Lemma insert_user_accepts (u : User.transient) (d : Database) :
  consistent d ->
  (String.length (User.t_email u) <= 50)%nat ->
  (String.length (User.t_username u) <= 30)%nat ->
  (String.length (User.t_image_url u) <= 255)%nat ->
  (String.length (User.t_password u) <= 100)%nat ->
  (forall v, In v (users d) ->
     User.username v <> User.t_username u /\ User.email v <> User.t_email u) ->
  insert_user u d =
  Ok (set_users d
        (users d ++
         [User.mk (users_id_seq d) (User.t_email u) (User.t_username u)
                  (User.t_image_url u) DEFAULT_HEADER_IMAGE_URL
                  EmptyString EmptyString (User.t_password u)])
        (users_id_seq d + 1)).
Proof.
  intros C He Hn Hi Hp Hfree. unfold insert_user.
  rewrite !varchar_fits by assumption. simpl.
  assert (E1 : user_exists d (users_id_seq d) = false).
  { unfold user_exists. apply existsb_false_forall. intros v Hv.
    apply Z.eqb_neq. pose proof (users_id_below_seq _ C v Hv). lia. }
  assert (E2 : existsb (fun v => String.eqb (User.email v) (User.t_email u))
                       (users d) = false).
  { apply existsb_false_forall. intros v Hv. apply String.eqb_neq.
    now apply Hfree. }
  assert (E3 : existsb (fun v => String.eqb (User.username v)
                                            (User.t_username u))
                       (users d) = false).
  { apply existsb_false_forall. intros v Hv. apply String.eqb_neq.
    now apply Hfree. }
  rewrite E1, E2, E3. reflexivity.
Qed.

Lemma flush_one_user (d d1 : Database) (u : User.transient) :
  insert_user u d = Ok d1 ->
  flush (mkSession d [AUser u]) = Ok (tt, mkSession d1 []).
Proof.
  intros H. unfold flush, flush_db; simpl. rewrite H. reflexivity.
Qed.

Section Signup.

Context {bcrypt : Bcrypt}.

(** C1: for a password the hasher accepts and a username and email that fit
    their columns and are not taken, [signup] followed by
    [authenticate username password] returns a stored user with that
    username and email; its password field holds the digest that
    [generate_password_hash] produced, and differs from the plaintext. *)
Theorem signup_then_authenticate
  (s : Session) (salt username email password : string)
  (image_url : option string) :
  BcryptSpec bcrypt ->
  consistent (db s) -> new s = [] ->
  (String.length username <= 30)%nat ->
  (String.length email <= 50)%nat ->
  (String.length (match image_url with
                  | Some url => url
                  | None => DEFAULT_IMAGE_URL
                  end) <= 255)%nat ->
  (forall v, In v (users (db s)) ->
     User.username v <> username /\ User.email v <> email) ->
  forall h, generate_password_hash salt password = Ok h ->
  exists (u : User.t) (s' : Session),
    (signup salt username email password image_url ;;
     authenticate username password) s = Ok (TheUser u, s') /\
    In u (users (db s')) /\
    User.username u = username /\
    User.email u = email /\
    User.password u = h /\
    User.password u <> password.
Proof.
  intros B C Hnew Hn He Hi Hfree h Hh.
  set (url := match image_url with
              | Some url => url
              | None => DEFAULT_IMAGE_URL
              end) in *.
  set (row := User.mk (users_id_seq (db s)) email username url
                      DEFAULT_HEADER_IMAGE_URL EmptyString EmptyString h).
  set (d1 := set_users (db s) (users (db s) ++ [row])
                       (users_id_seq (db s) + 1)).
  assert (Hins : insert_user (User.init username email h url) (db s) = Ok d1).
  { apply insert_user_accepts; simpl; try assumption.
    rewrite (digest_length _ B _ _ _ Hh). lia. }
  pose proof (flush_one_user _ _ _ Hins) as Hflush.
  exists row, (mkSession d1 []).
  split; [|repeat split].
  - unfold bind at 1. unfold signup, bind, lift, session_add, ret.
    rewrite Hh. simpl. rewrite Hnew. simpl. fold url.
    rewrite (authenticate_flushed _ _ _ _ Hflush). simpl.
    rewrite filter_app. simpl. rewrite String.eqb_refl.
    rewrite username_rows_absent by (intros v Hv; now apply Hfree).
    simpl. rewrite (check_generate _ B _ _ _ Hh). reflexivity.
  - simpl. apply in_app_iff. right. now left.
  - simpl. exact (digest_not_plaintext _ B _ _ _ Hh).
Qed.

End Signup.

Lemma signup_then_authenticate_witness :
  exists (u : User.t) (s' : Session),
    (signup (bcrypt := toy_bcrypt) "salt" "cy" "cy@x.com" "secret" None ;;
     authenticate (bcrypt := toy_bcrypt) "cy" "secret") session0
    = Ok (TheUser u, s') /\
    In u (users (db s')) /\
    User.username u = "cy"%string /\
    User.email u = "cy@x.com"%string /\
    User.password u = toy_digest_a /\
    User.password u <> "secret"%string.
Proof.
  apply (signup_then_authenticate (bcrypt := toy_bcrypt) session0
           "salt" "cy" "cy@x.com" "secret" None).
  - exact toy_bcrypt_spec.
  - exact consistent_db0.
  - reflexivity.
  - simpl. lia.
  - simpl. lia.
  - simpl. lia.
  - simpl. intros v [<-|[<-|[]]]; split; discriminate.
  - reflexivity.
Defined.

(** ** Sequencing *)

Lemma bind_ok {A B : Type} (m : M A) (k : A -> M B) (s s' : Session) (a : A) :
  m s = Ok (a, s') -> bind m k s = k a s'.
Proof. unfold bind. intros ->. reflexivity. Qed.
(** A text that opens with a brace decodes to an object or not at all. *)
Lemma loads_brace budget t v :
  loads budget (String "{" t) = Ok v -> exists members, v = JObj members.
Proof.
  intros (_ & q & Er & Ef)%loads_Ok.
  change (run initial (String "{" t))
    with (run {| stack := [FObj [] None]; lx := LIdle EKeyOrClose |} t) in Er.
  assert (object_doc q) as Hq.
  { eapply run_object_doc; [|exact Er]. left. done. }
  unfold finish in Ef. destruct Hq as [[Hne _]|[He (members & Hl)]].
  - destruct (lx q), (stack q); try done.
  - rewrite Hl, He in Ef. injection Ef as <-. by exists members.
Qed.

Lemma loads_empty budget : loads budget "" = Raise JSONDecodeError.
Proof. reflexivity. Qed.

Lemma match_object_brace s r :
  match_object s = Some r -> exists t, s = String "{" t.
Proof.
  unfold match_object. destruct (lit "{" s) as [s1|] eqn:E; [|done]. intros _.
  unfold lit in E. destruct (startswith "{" s) eqn:Es; [|done].
  destruct s as [|a t]; [done|]. cbn [startswith] in Es.
  destruct (Ascii.eqb "{" a) eqn:Ea; [|done].
  apply Ascii.eqb_eq in Ea as <-. by exists t.
Qed.

Lemma findall_objects_brace skip s m :
  m ∈ findall_objects skip s -> m = "" \/ exists t, m = String "{" t.
Proof.
  revert skip. induction s as [|a s IH]; intros skip; simpl.
  - by intros ?%elem_of_nil.
  - destruct skip as [|k]; [|apply IH].
    destruct (match_object (String a s)) as [r|] eqn:E; [|apply IH].
    intros [->|Hin]%elem_of_cons; [|by eapply IH].
    apply match_object_brace in E as (t & [= -> ->]).
    destruct (_ - _) as [|n]; [by left|].
    right. simpl. by eexists.
Qed.

Lemma keep_object_code budget objects m :
  (m = "" \/ exists t, m = String "{" t) ->
  Forall is_code_object objects ->
  Forall is_code_object (keep_object budget objects m).
Proof.
  intros Hm Hobjs. unfold keep_object.
  destruct (loads budget m) as [obj|e] eqn:El; [|done].
  assert (exists members, obj = JObj members) as [members ->].
  { destruct Hm as [->|[t ->]]; [by rewrite loads_empty in El|by eapply loads_brace]. }
  simpl. destruct (bool_decide (is_Some (dict_get "code" members))) eqn:Ec; [|done].
  simpl. destruct (bool_decide (is_Some (dict_get "description" members))) eqn:Ed;
    [|done].
  simpl. apply Forall_app. split; [done|]. apply Forall_singleton.
  exists members. split; [done|].
  split; [by apply bool_decide_eq_true in Ec|by apply bool_decide_eq_true in Ed].
Qed.

Lemma keep_objects_code budget matches objects :
  Forall (fun m => m = "" \/ exists t, m = String "{" t) matches ->
  Forall is_code_object objects ->
  Forall is_code_object (fold_left (keep_object budget) matches objects).
Proof.
  revert objects. induction matches as [|m matches IH]; intros objects Hm Hobjs;
    [done|].
  apply Forall_cons in Hm as [Hm Hms]. simpl. apply IH; [done|].
  by apply keep_object_code.
Qed.

End ObjectFacts.

(** What the object extraction of [parse_json_robustly] (its third strategy)
    recovers is a list, never empty, of JSON objects that each have a 'code'
    and a 'description' key; and it is what [parse_json_robustly] returns
    when the first two strategies yield nothing. *)
Theorem extraction_recovers_code_objects (budget : nat) (response : string) :
  match FillDtcGaps.strategy3 budget response with
  | Py.Ok (Some v) =>
      (exists objects,
         v = Json.JArr objects /\ objects <> []
         /\ Forall Spec.is_code_object objects)
      /\ (FillDtcGaps.strategy1 budget response = Py.Ok None ->
          FillDtcGaps.strategy2 budget response = Py.Ok None ->
          FillDtcGaps.parse_json_robustly budget response = Py.Ok v)
  | Py.Ok None => True
  | Py.Raise _ => False
  end.
Proof.
  unfold FillDtcGaps.strategy3. cbv zeta.
  pose proof (keep_objects_code budget (FillDtcGaps.findall_objects 0 response) [])
    as H.
  destruct (fold_left (FillDtcGaps.keep_object budget) _ []) as [|o objs] eqn:E;
    [done|].
  simpl. split.
  - exists (o :: objs). split; [done|]. split; [done|]. apply H; [|constructor].
    apply Forall_forall. intros m Hm. by eapply findall_objects_brace.
  - intros H1 H2. unfold FillDtcGaps.parse_json_robustly, FillDtcGaps.or_else.
    rewrite H1, H2. simpl. unfold FillDtcGaps.strategy3. cbv zeta. by rewrite E.
Qed.

(** A run of the extraction on text whose array is broken beyond the repair
    of the second strategy. *)
Example extraction_run :
  FillDtcGaps.parse_json_robustly 1000
    (Py.js "{'code': 'P0420', 'description': 'Catalyst', 'powertrain_type': 'Petrol'} and {'oops'")
  = Py.Ok (Json.JArr [Json.JObj [("code", Json.JStr "P0420");
                                 ("description", Json.JStr "Catalyst");
                                 ("powertrain_type", Json.JStr "Petrol")]]).
Proof. vm_compute. reflexivity. Qed.

(** * enrich_existing_codes *)

Section EnrichFacts.
Import Py Spec FillDtcGaps.

Lemma write_enriched_fixed r data :
  fixed_columns (write_enriched r data) = fixed_columns r.
Proof. done. Qed.

Lemma alter_fixed (f : DtcRow -> DtcRow) (i : nat) (df : list DtcRow) :
  (forall r, fixed_columns (f r) = fixed_columns r) ->
  fixed_columns <$> alter f i df = fixed_columns <$> df.
Proof.
  intros Hf. apply list_eq. intros j. rewrite !list_lookup_fmap.
  destruct (decide (i = j)) as [->|Hne].
  - rewrite list_lookup_alter_eq. destruct (df !! j); [|done]. simpl. by rewrite Hf.
  - by rewrite list_lookup_alter_ne.
Qed.

Lemma enrich_loop_frame (enriched_by_code : gmap string (gmap string cell))
    (items : list EnrichItem) (df : list DtcRow) (stats : UsageStats) :
  let result :=
    fold_left
      (fun '((df, stats) : list DtcRow * UsageStats) item =>
         match enriched_by_code !! upper (item_code item) with
         | Some enriched_data =>
             (alter (fun r => write_enriched r enriched_data) (item_idx item) df,
              add_updated stats 1)
         | None => (df, stats)
         end)
      items (df, stats) in
  fixed_columns <$> result.1 = fixed_columns <$> df
  /\ (forall i, i ∉ item_idx <$> items -> result.1 !! i = df !! i)
  /\ codes_added result.2 = codes_added stats
  /\ codes_updated stats <= codes_updated result.2 <= codes_updated stats + length items.
Proof.
  revert df stats. induction items as [|it items IH]; intros df stats; simpl.
  - repeat split; lia.
  - destruct (enriched_by_code !! upper (item_code it)) as [data|].
    + destruct (IH (alter (fun r => write_enriched r data) (item_idx it) df)
                   (add_updated stats 1)) as (H1 & H2 & H3 & H4).
      split; [|split; [|split]].
      * rewrite H1. apply alter_fixed. intros r. apply write_enriched_fixed.
      * intros i Hi. rewrite H2.
        -- apply list_lookup_alter_ne. intros Heq. apply Hi.
           rewrite Heq. by left.
        -- intros Hin. apply Hi. by right.
      * by rewrite H3.
      * simpl in H4. lia.
    + destruct (IH df stats) as (H1 & H2 & H3 & H4).
      split; [done|]. split; [|split; [done|lia]].
      intros i Hi. apply H2. intros Hin. apply Hi. by right.
Qed.

Lemma apply_enriched_frame stats df make items enriched :
  match apply_enriched stats df make items enriched with
  | Ok (df', stats') =>
      fixed_columns <$> df' = fixed_columns <$> df
      /\ (forall i, i ∉ item_idx <$> items -> df' !! i = df !! i)
      /\ codes_added stats' = codes_added stats
      /\ codes_updated stats <= codes_updated stats'
         <= codes_updated stats + length items
  | Raise _ => True
  end.
Proof.
  unfold apply_enriched.
  destruct (index_enriched enriched) as [m|e] eqn:E; simpl; [|done].
  pose proof (enrich_loop_frame m items df stats) as H. cbv zeta in H.
  destruct (fold_left _ items (df, stats)) as [df' stats']. exact H.
Qed.

Lemma elem_of_concat {A} (x : A) (ls : list (list A)) :
  x ∈ concat ls <-> exists l, x ∈ l /\ l ∈ ls.
Proof.
  induction ls as [|l0 ls IH]; simpl.
  - split; [by intros ?%elem_of_nil|]. by intros (l & _ & ?%elem_of_nil).
  - rewrite elem_of_app, IH. split.
    + intros [H|(l & Hx & Hl)]; [exists l0; split; [done|by left]|].
      exists l. split; [done|by right].
    + intros (l & Hx & [->|Hl]%elem_of_cons); [by left|]. right. by exists l.
Qed.

Lemma codes_to_enrich_items df manufacturers it :
  it ∈ codes_to_enrich df manufacturers ->
  exists r, df !! item_idx it = Some r
            /\ make_id r = item_make_id it
            /\ item_make_id it ∈ manufacturers
            /\ needs_enrich r = true.
Proof.
  unfold codes_to_enrich. intros Hin.
  apply elem_of_concat in Hin as (l & Hit & Hl).
  apply list_elem_of_fmap in Hl as (make & -> & Hmake).
  apply list_elem_of_omap in Hit as ([i r] & Hir & Hsome).
  apply list_elem_of_lookup in Hir as [j Hj].
  rewrite list_lookup_imap in Hj.
  destruct (df !! j) as [r'|] eqn:Ej; [|done]. injection Hj as <- <-.
  simpl in Hsome. destruct (bool_decide (make_id r' = make)) eqn:Em; [|done].
  destruct (needs_enrich r') eqn:En; [|done]. injection Hsome as <-. simpl.
  apply bool_decide_eq_true in Em. by exists r'.
Qed.
(** * fastai_slack: Slack notifications for a fastai training loop

    A shallow embedding of [fastai_slack/__init__.py].  Module-level
    functions become functions in a state-and-exception monad over the
    outside world (environment variables, terminal, random source, network,
    console); the methods of [SlackCallback] run in the same monad over the
    pair of the callback object and the world, so that every attribute
    assignment of the source is an explicit state update. *)

From Stdlib Require Import ZArith Lia Ascii String List Bool.
From Stdlib Require Import Decimal DecimalString DecimalN DecimalZ DecimalPos.
From stdpp Require Import base option list strings gmap.

Local Open Scope string_scope.
Local Open Scope Z_scope.

(** ** Python values *)

(** A Python [float] is an IEEE-754 binary64: a NaN, an infinity, or the
    finite value [(-1)^neg * m * 2^e]. *)
Inductive pyfloat : Type :=
| Fnan
| Finf (neg : bool)
| Ffinite (neg : bool) (m : Z) (e : Z).

(** The finite binary64 values: 53 bits of significand, exponent of the
    last place between -1074 and 971. *)
Definition binary64 (x : pyfloat) : Prop :=
  match x with
  | Ffinite _ m e => 0 <= m < 2 ^ 53 /\ -1074 <= e <= 971
  | _ => True
  end.

Definition is_finite (x : pyfloat) : bool :=
  match x with Ffinite _ _ _ => true | _ => false end.

(** What the training loop hands to [format_metric]: a Python float, or a
    zero-dimensional float [torch.Tensor], which formats through its
    [item()]. *)
Inductive metric_value : Type :=
| Number (x : pyfloat)
| Tensor (item : pyfloat).

(** Exceptions the modelled code can meet; [RuntimeError] stands for
    whatever made the training fail. *)
Inductive pyexn : Type :=
| AttributeError (what : string)
| ValueError (what : string)
| ZeroDivisionError
| IndexError
| EOFError
| RequestException (what : string)
| RuntimeError (what : string).

(** [str(e)] *)
Definition str_exn (e : pyexn) : string :=
  match e with
  | AttributeError s => s
  | ValueError s => s
  | ZeroDivisionError => "integer division or modulo by zero"
  | IndexError => "Cannot choose from an empty sequence"
  | EOFError => ""
  | RequestException s => s
  | RuntimeError s => s
  end.

(** The JSON documents handed to [json.dumps]. *)
Inductive json_value : Type :=
| JString (s : string)
| JBool (b : bool).

Inductive json : Type :=
| JObject (fields : list (string * json_value)).

(** ** The monad: state plus exceptions *)

Inductive outcome (A : Type) : Type :=
| Returned (a : A)
| Raised (e : pyexn).
Arguments Returned {A} a.
Arguments Raised {A} e.

Definition M (S A : Type) : Type := S -> outcome A * S.

Definition ret {S A} (a : A) : M S A := fun s => (Returned a, s).

Definition bind {S A B} (m : M S A) (k : A -> M S B) : M S B :=
  fun s => match m s with
           | (Returned a, s') => k a s'
           | (Raised e, s') => (Raised e, s')
           end.

Definition raise {S A} (e : pyexn) : M S A := fun s => (Raised e, s).

(** [try: body  except Exception as e: handler e] *)
Definition try_except {S A} (body : M S A) (handler : pyexn -> M S A) : M S A :=
  fun s => match body s with
           | (Returned a, s') => (Returned a, s')
           | (Raised e, s') => handler e s'
           end.

Definition get {S} : M S S := fun s => (Returned s, s).
Definition modify {S} (f : S -> S) : M S unit := fun s => (Returned tt, f s).

Notation "x <- m ;; k" := (bind m (fun x => k))
  (at level 100, m at next level, right associativity).
Notation "m ;;; k" := (bind m (fun _ => k))
  (at level 100, right associativity).

(** ** Python integers and strings *)

(** [a % b] on integers: the sign follows the divisor; zero raises. *)
Definition py_mod {S} (a b : Z) : M S Z :=
  if b =? 0 then raise ZeroDivisionError else ret (a mod b).

(** [str(n)] for an integer. *)
Definition str_int (n : Z) : string := NilEmpty.string_of_int (Z.to_int n).

(** [str(n)] for a natural number. *)
Definition str_N (n : N) : string := NilEmpty.string_of_uint (N.to_uint n).

(** [sep.join(parts)] *)
Fixpoint join (sep : string) (parts : list string) : string :=
  match parts with
  | [] => ""
  | [p] => p
  | p :: rest => p ++ sep ++ join sep rest
  end.

Definition nl : string := String (ascii_of_nat 10) "".

(** [sub in s] *)
Definition contains (s sub : string) : Prop :=
  exists pre suf, s = pre ++ sub ++ suf.

(** ** Formatting and reading floats *)

(** Nearest integer to [a / b] for [b > 0], ties to the even one. *)
Definition round_half_even (a b : Z) : Z :=
  let q := a / b in
  let r := a mod b in
  if 2 * r <? b then q
  else if b <? 2 * r then q + 1
  else if Z.even q then q else q + 1.

(** The four decimals, as an integer count of ten-thousandths: the exact
    value [m * 2^e] correctly rounded, as CPython's [dtoa] does. *)
Definition ten_thousandths (m e : Z) : Z :=
  if 0 <=? e then m * 2 ^ e * 10000
  else round_half_even (m * 10000) (2 ^ (- e)).

(** The character of a digit [0 <= d < 10]. *)
Definition digit (d : Z) : ascii := ascii_of_nat (48 + Z.to_nat d).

+ + + + +

**What the task requires**
Look above for the line containing "else round_half_even (m". Return it and each line after it exactly, through the last line, and nothing more.

**Task result**
  else round_half_even (m * 10000) (2 ^ (- e)).

(** The character of a digit [0 <= d < 10]. *)
Definition digit (d : Z) : ascii := ascii_of_nat (48 + Z.to_nat d).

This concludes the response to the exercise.